Monday, July 18, 2011

Smart Pills


I knew her best after she was already retired.  She was born in 1900, and I was born in 1962. Even in her seventies, she’d hook the boat up to the car, drive to Lake Allie, back the boat into the lake, and take me fishing to catch the evening meal.   

I would get to spend a whole week with her each summer.  I remember her throwing her head back to laugh and laugh and laugh. Now I catch myself doing the same thing.

I can honestly say I think about my grandmother every single day.  Thank goodness that she left me with so many wonderful stories to tell about her.  She passed along a legacy of humor that has continued to trickle down through the generations.  I’ve always seen it in my aunts and uncles, my brothers and sisters, and now in my own grown children.

Grandma took care of a little boy after she was retired.  They were walking in the backyard one day when by happenstance they came upon a pile of rabbit droppings.

“Grandma, what are these?” he asked curiously.

“Why, those are smart pills,” Grandma said in jest.

A while later, little Kent came in with a grimace on his face.

“Those aren’t smart pills,” he protested in disgust.  “Those are poop.”

 “See!” exclaimed Grandma. “You’re smarter already!”

The escapades of my Grandma!

I remember vividly the year that my brother-in-law, a jokester himself, gave Grandma a toy by Mattel named Slime for Mother’s Day.  Slime was a toy back in the mid-1970’s that was an ooey, gooey, gross greenish blob that would slip through your hands and was impossible to hold.  It had the consistency of, well, slime! 

Upon opening the gift, Grandma’s face lit up.  We could see the creative wheels turning in her mind.  Suddenly she announced, “I’m going to play a joke on Dorothy.” 

Dorothy was a lovely aunt who, without question, would have a neatly folded handkerchief with her.  

Upon Dorothy’s arrival, Grandma desperately asked everyone in the room, “Does anyone have a tissue?  I have to sneeze…”

Dorothy, of course, was right there with her beautiful hanky.

“Aa-CHOO!” faked Grandma.  And with that we saw a big blob of light green slime bouncing between her fingers and beneath the handkerchief. 

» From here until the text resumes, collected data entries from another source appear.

Lemma ring_length st F A : inv st F A -> (length ((base, 0%Z) :: F) <= headers (um_sz st))%nat.
Proof.
  intros Hi. destruct (i_base _ _ _ _ Hi), (i_sz _ _ _ _ Hi).
  pose proof (sorted_length (base + 8) (um_sz st) F) as H3. unfold zlen, headers in *. cbn [length].
  pose proof (i_sorted _ _ _ _ Hi) as Hs. inversion Hs as [|? ? Hs' _]; subst.
  specialize (H3 Hs'). pose proof (i_free _ _ _ _ Hi) as Hf.
  assert (8 * Z.of_nat (length F) <= um_sz st - (base + 8)).
  2:{ assert (Z.of_nat (length F) <= um_sz st / 8) by (apply Z.div_le_lower_bound; lia). lia. }
  apply H3; [|lia]. intros x Hx. destruct (Hf x Hx) as (? & ? & _ & ?). lia.
Qed.

Lemma find_stop st bp (p : block) l2 f : um_mem st !! p.1 = Some (head_or l2 base) -> 0 <= p.1 -> p.1 + 8 <= um_sz st ->
  base <= p.1 < bp -> (forall x, x ∈ l2 -> bp < x.1) -> free_find (S f) bp p.1 st = Ok p.1 st.
Proof.
  intros Hm H1 H2 H3 Hl. cbn [free_find]. unfold get_ptr.
  rewrite (bind_rd st _ p.1 _ ltac:(lia) ltac:(lia) Hm), (proj2 (Z.ltb_lt p.1 bp)) by lia. cbn [andb orb].
  destruct l2 as [|x l2]; cbn [head_or].
  - rewrite (proj2 (Z.ltb_ge bp base)), (proj2 (Z.leb_le base p.1)) by lia. done.
  - by rewrite (proj2 (Z.ltb_lt bp x.1)) by (apply Hl; by left).
Qed.

(** The place where a detached block belongs, and that [free] finds it. *)
Lemma free_find_eq st F A bp n : inv st F A -> detached st F A bp n ->
  exists l1 p l2, (base, 0) :: F = l1 ++ p :: l2 /\ p.1 < bp /\ (forall x, x ∈ l1 -> x.1 < bp)
    /\ (forall x, x ∈ l2 -> bp < x.1) /\ free_find (headers (um_sz st)) bp (um_freep st) st = Ok p.1 st.
Proof.
  intros Hi Hd. pose proof (i_sorted _ _ _ _ Hi) as Hs. pose proof (ring_length _ _ _ Hi) as Hlen.
  assert (Hv : forall x, x ∈ (base, 0) :: F -> 0 <= x.1 /\ x.1 + 8 <= um_sz st).
  { intros x Hx. destruct (ring_valid _ _ _ _ Hi Hx). lia. }
  pose proof (i_ring _ _ _ _ Hi) as Hr. destruct (d_range _ _ _ _ _ Hd) as (D1 & _).
  assert (Hb : forall x, x ∈ (base, 0) :: F -> base <= x.1).
  { intros x [->|Hx]%elem_of_cons; [done|]. destruct (i_free _ _ _ _ Hi x Hx). lia. }
  assert (Hfp : exists x, x ∈ (base, 0) :: F /\ x.1 = um_freep st).
  { pose proof (i_freep _ _ _ _ Hi) as Hf. change (base :: F.*1) with (((base, 0) :: F).*1) in Hf.
    apply list_elem_of_fmap in Hf as (x & -> & Hx). by exists x. }
  destruct (split_at bp _ Hs) as (k1 & l2 & Hk & K1 & K2).
  { intros x Hx Heq. destruct (far _ _ _ _ _ _ Hi Hd Hx); lia. }
  set (L := (base, 0) :: F) in *.
  destruct (exists_last (l := k1)) as (l1 & p & ->).
  { intros ->. cbn in Hk. subst l2. specialize (K2 (base, 0) ltac:(by left)). cbn in K2. lia. }
  rewrite <- app_assoc in Hk. cbn [app] in Hk. exists l1, p, l2.
  assert (Hp : p.1 < bp) by (apply K1; set_solver).
  assert (K1' : forall x, x ∈ l1 -> x.1 < bp) by (intros; apply K1; set_solver).
  split_and!; try done. rewrite Hk in Hs, Hr, Hv, Hb, Hlen.
  apply sorted_mid in Hs as (S1 & S2 & S3 & S4 & S5). pose proof Hr as Hr0. apply seg_app in Hr as (R1 & R2).
  cbn [seg head_or] in R1, R2. destruct R2 as (R2 & _ & R3).
  assert (Hstop : forall f, free_find (S f) bp p.1 st = Ok p.1 st).
  { intros f. destruct (Hv p ltac:(set_solver)).
    eapply find_stop; [exact R2|lia|lia|pose proof (Hb p ltac:(set_solver)); lia|done]. }
  assert (Hl1 : forall la lb f, l1 = la ++ lb -> free_find (length lb + S f) bp (head_or (lb ++ p :: l2) base) st = Ok p.1 st).
  { intros la lb f ->. apply sorted_app in S1 as (_ & Sb & _).
    rewrite find_walk; [apply Hstop| | |].
    - rewrite <- app_assoc in Hr0. by apply seg_app in Hr0 as [_ ?].
    - intros x Hx. apply Hv. set_solver.
    - cbn [head_or]. apply go_on_below; [done| |done]. intros x Hx. destruct (S3 x ltac:(set_solver)). lia. }
  destruct Hfp as (x & Hx & <-). rewrite Hk in Hx. rewrite length_app in Hlen. cbn [length] in Hlen.
  apply elem_of_app in Hx as [Hx|[->|Hx]%elem_of_cons].
  - apply list_elem_of_split in Hx as (la & lb & ->). rewrite length_app in Hlen. cbn [length] in Hlen.
    replace (headers (um_sz st)) with (length (x :: lb) + S (headers (um_sz st) - length (x :: lb) - 1))%nat by (cbn; lia).
    change x.1 with (head_or ((x :: lb) ++ p :: l2) base). by apply (Hl1 la).
  - destruct (headers (um_sz st)); [lia|]. apply Hstop.
  - apply list_elem_of_split in Hx as (la & lb & ->). rewrite length_app in Hlen. cbn [length] in Hlen.
    replace (headers (um_sz st)) with (length (x :: lb) + (length l1 + S (headers (um_sz st) - length (x :: lb) - length l1 - 1)))%nat
      by (cbn; lia).
    pose proof (find_walk st bp [] base (length l1 + S (headers (um_sz st) - length (x :: lb) - length l1 - 1)) (x :: lb)) as Hw.
    rewrite app_nil_r in Hw. cbn [head_or] in Hw. rewrite Hw.
    + pose proof (Hl1 [] l1 (headers (um_sz st) - length (x :: lb) - length l1 - 1)%nat eq_refl) as H.
      rewrite <- Hk in H. exact H.
    + by apply seg_app in R3 as [_ ?].
    + intros y Hy. apply Hv. set_solver.
    + apply go_on_above; [by apply sorted_app in S2 as (_ & ? & _)| |lia]. intros y Hy. apply K2. set_solver.
Qed.

(** ** Joining with the neighbours *)

Definition with_mem (m : gmap Z Z) (st : um) : um := mkUm m (um_sz st) (um_freep st).

Lemma hdr_small p n : 0 <= p + 8 * n < 4294967296 -> hdr p n = p + 8 * n.
Proof. intros. unfold hdr. by apply u32_id. Qed.

Lemma free_space_cons x l a : free_space (x :: l) a <-> x.1 <= a < x.1 + 8 * x.2 \/ free_space l a.
Proof.
  unfold free_space. split.
  - intros (y & [->|Hy]%elem_of_cons & H); [by left|right; eauto].
  - intros [H|(y & Hy & H)]; [exists x; split; [by left|done]|exists y; split; [by right|done]].
Qed.

Lemma free_space_app l1 l2 a : free_space (l1 ++ l2) a <-> free_space l1 a \/ free_space l2 a.
Proof. induction l1 as [|x l1 IH]; cbn [app]; [|rewrite !free_space_cons, IH; tauto]. 
  split; [by right|]. intros [(x & Hx & _)|H]; [set_solver|done].
Qed.

(** The first half of [free]: the block at [bp] takes the next one if they touch. *)
Lemma join_next st pa bp n l2 : um_sz st < 2147483648 -> um_mem st !! (bp + 4) = Some n -> 1 <= n -> base + 8 < bp ->
  0 < base -> 0 <= pa -> pa + 8 <= bp -> bp + 8 * n <= um_sz st ->
  um_mem st !! pa = Some (head_or l2 base) -> seg (um_mem st) l2 base -> StronglySorted below l2 ->
  (forall x, x ∈ l2 -> bp < x.1 /\ 1 <= x.2 /\ x.1 + 8 * x.2 <= um_sz st /\ apart (bp, n) x) ->
  exists k rest m1,
    (if hdr bp n =? head_or l2 base then
       nsize <- get_size (head_or l2 base) ;;
       set_size bp (u32 (n + nsize)) ;;;
       n <- get_ptr pa ;;
       nn <- get_ptr n ;;
       set_ptr bp nn
     else set_ptr bp (head_or l2 base)) st = Ok tt (with_mem m1 st)
    /\ m1 !! bp = Some (head_or rest base) /\ m1 !! (bp + 4) = Some k
    /\ (forall a, a ≠ bp -> a ≠ bp + 4 -> m1 !! a = um_mem st !! a)
    /\ (exists pre, l2 = pre ++ rest) /\ n <= k /\ bp + 8 * k <= um_sz st
    /\ (forall y, y ∈ rest -> bp + 8 * k < y.1)
    /\ (forall a, bp <= a < bp + 8 * k \/ free_space rest a <-> bp <= a < bp + 8 * n \/ free_space l2 a)
    /\ (forall b : block, 1 <= b.2 -> apart b (bp, n) -> (forall x, x ∈ l2 -> apart b x) -> apart b (bp, k)).
Proof.
  intros Hsz Hn Hn1 Hb Hb0 Hpa Hpb Hbn Hm Hs Hss Hl. rewrite hdr_small by lia.
  destruct (bp + 8 * n =? head_or l2 base) eqn:E; bool_cases.
  - destruct l2 as [|[q qn] rest]; cbn [head_or fst] in *; [lia|].
    destruct (Hl (q, qn) ltac:(by left)) as (L1 & L2 & L3 & L4). cbn in *. destruct Hs as (H1 & H2 & H3).
    inversion Hss as [|? ? Hss' Hf]; subst. rewrite Forall_forall in Hf.
    exists (n + qn), rest, (<[bp := head_or rest base]> (<[bp + 4 := n + qn]> (um_mem st))).
    unfold get_size, set_size, get_ptr, set_ptr. rewrite !u32_id by (unfold is_u32; lia).
    rewrite (bind_rd st _ (bp + 8 * n + 4) qn) by (done || lia).
    rewrite bind_wr by (cbn; lia). rewrite u32_id by (unfold is_u32; lia).
    rewrite (bind_rd _ _ pa (bp + 8 * n)); cbn [um_sz um_mem um_freep]; [|lia|lia|by rewrite lookup_insert_ne by lia].
    rewrite (bind_rd _ _ (bp + 8 * n) (head_or rest base)); cbn [um_sz um_mem um_freep];
      [|lia|lia|by rewrite lookup_insert_ne by lia].
    split_and!.
    + unfold wr, bind, gets, id, modify. cbn. by rewrite word_ok_in by lia.
    + by rewrite lookup_insert_eq.
    + rewrite lookup_insert_ne, lookup_insert_eq by lia. done.
    + intros a A1 A2. by rewrite !lookup_insert_ne.
    + by exists [(bp + 8 * n, qn)].
    + lia.
    + lia.
    + intros y Hy. destruct (Hf y Hy) as [_ Hy2]. cbn in Hy2. lia.
    + intros a. rewrite free_space_cons. cbn.
      assert (bp <= a < bp + 8 * (n + qn)
        <-> bp <= a < bp + 8 * n \/ bp + 8 * n <= a < bp + 8 * n + 8 * qn) by lia. tauto.
    + intros b' B1 B2 B3. specialize (B3 (bp + 8 * n, qn) ltac:(by left)). unfold apart in *. cbn in *. lia.
  - exists n, l2, (<[bp := head_or l2 base]> (um_mem st)). unfold set_ptr. split_and!; try done; try lia.
    + unfold wr, bind, gets, id, modify. by rewrite word_ok_in by lia.
    + by rewrite lookup_insert_eq.
    + by rewrite lookup_insert_ne by lia.
    + intros a A1 A2. by rewrite lookup_insert_ne.
    + by exists [].
    + intros y Hy. destruct l2 as [|x l2]; [set_solver|]. cbn [head_or] in E.
      destruct (Hl x ltac:(by left)) as (L1 & _ & _ & [L4|L4]); cbn in L4.
      * inversion Hss as [|? ? _ Hf]; subst. rewrite Forall_forall in Hf.
        apply elem_of_cons in Hy as [->|Hy]; [lia|]. destruct (Hf y Hy). lia.
      * destruct (Hl x ltac:(by left)) as (_ & L2 & _). lia.
Qed.

(** The blocks that [p] and the block at [bp] become. *)
Definition joined (p : block) (bp k : Z) : list block :=
  if p.1 + 8 * p.2 =? bp then [(p.1, p.2 + k)] else [p; (bp, k)].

My aunt, with her eyes wide open and seemingly panicked that someone could actually sneeze that amount out at one time, appeared to run in circles. She was quite confused that no one else was assisting her with Grandma’s dilemma.  The rest of us, shocked that Grandma could still pull off a prank so well at her age, had tears running down our cheeks through the laughter.

And then there was the marriage of my 60-year-old aunt.  She had lost her first husband to cancer, then married Charlie.  My grandmother at that time was 88 and in a wheelchair, but that didn’t stop her antics!  Grandpa and she had brought a wooden toy shotgun to the wedding.

“We heard it was a shotgun wedding,” they would say.  Grandma got great fun out of poking guests with the gun during the gaieties. 

One of my favorite memories of Grandma was when she was nearing her nineties.  We were reminiscing and I pried her to tell me what it was like delivering a large brood.  “So you had eight children?” I asked.

My Grandpa, at that time probably in his nineties, chimed up saying, “Yup!  And it didn’t hurt at all!”

I remember Grandma scolding him from her wheelchair to this day.  With a grin on her face she teased, “You get over here right now and I’m going to kick you in the butt.”

So, to set the record straight, I’d like to apologize to all of my elementary school teachers.  In my own defense, I wasn’t trying to be naughty in school.  At such an impressionable age, I just idolized my grandmother and thought that’s how every happy person acted.   It was like I had my own personal Carol Burnett in my life that I had permission to emulate.  

Now I realize I could have used some smart pills of my own.